These were manageable and didn't need much balancing.
Then you get Dracula. A powerful vampire with multiple abilities, who is much harder to kill, and can rapidly generate further progeny if he feels like it. These kinds of vampires are constrained with a collection of rules. They die in sunlight, they have to be killed with a wooden stake through the heart, then decapitated and burned, they must be invited before they can enter a person's home etc. This model has remained relatively consistent with minor tweaks over the years.
Then came Anne Rice and the concept of the emo lovelorn not necessarily evil vampire. They were still constrained by rules, and had self governing bodies etc to further restrict unoward activity or reproduction. But it made the vampire the romantic interest in such stores.
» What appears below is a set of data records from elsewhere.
(** Object spread of header records: a key already present keeps its
    place and takes the new value, a new key goes last. *)
Fixpoint record_set (r : list (string * string)) (k v : string)
    : list (string * string) :=
  match r with
  | [] => [(k, v)]
  | (k', v') :: rest =>
      if String.eqb k' k then (k, v) :: rest else (k', v') :: record_set rest k v
  end.

Definition record_spread (a b : list (string * string)) : list (string * string) :=
  fold_left (fun acc kv => record_set acc (fst kv) (snd kv)) b a.

Definition or_else {A} (x y : option A) : option A :=
  match x with Some _ => x | None => y end.

Module Client.

(** A [Client] instance: its configuration, whose [headers] is always an
    object, and its two chains. *)
Record t : Type := mk {
  baseURL : option string;
  timeout : option Z;
  headers : list (string * string);
  retry : option RetryOption;
  responseType : option ResponseType;
  interceptors_request : Interceptor.t ApiRequest;
  interceptors_response : Interceptor.t ApiResponse
}.

(** [validateConfig]: [x && ...] guards on the truthiness of [x], and
    the number 0 and the empty string are falsy. *)
Definition validateConfig (this : t) : Completion unit :=
  if match timeout this with
     | Some ms => negb (ms =? 0) && (ms <=? 0)
     | None => false
     end
  then Throw (ThrownError (mkError "Error" "Timeout must be greater than 0"))
  else if match baseURL this with
          | Some b => string_truthy b && negb (http_url_test b)
          | None => false
          end
  then Throw (ThrownError (mkError "Error" "BaseURL must be a valid HTTP/HTTPS URL"))
  else Return tt.

(** The constructor: the instance, or what [validateConfig] throws. *)
Definition create (config : ClientConfig) : Completion t :=
  let this :=
    mk (cc_baseURL config) (cc_timeout config)
      (match cc_headers config with Some h => h | None => [] end)
      (cc_retry config) (cc_responseType config)
      Interceptor.create Interceptor.create in
  match validateConfig this with
  | Return _ => Return this
  | Throw e => Throw e
  end.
Enter Twilight. Now you have vampires with even more advantages, and no real weaknesses. There's a marginal constraint of a ruling body somewhere, and a vague fear that an angry mob could cause them problems, but neither is a realistic constraint on such a population. There's no reason that the population of such vampires wouldn't have exploded to the degree that vampires would be running the world. This is a good example of balance fail.
In conclusion, if you want to make an interesting monster, take the monster's environment and what impact such a beast would have on the ecology into consideration before you go off and make a jackass vampire who's greatest weakness is that they sparkle in the sunlight and can only play baseball in rain storms. Aww..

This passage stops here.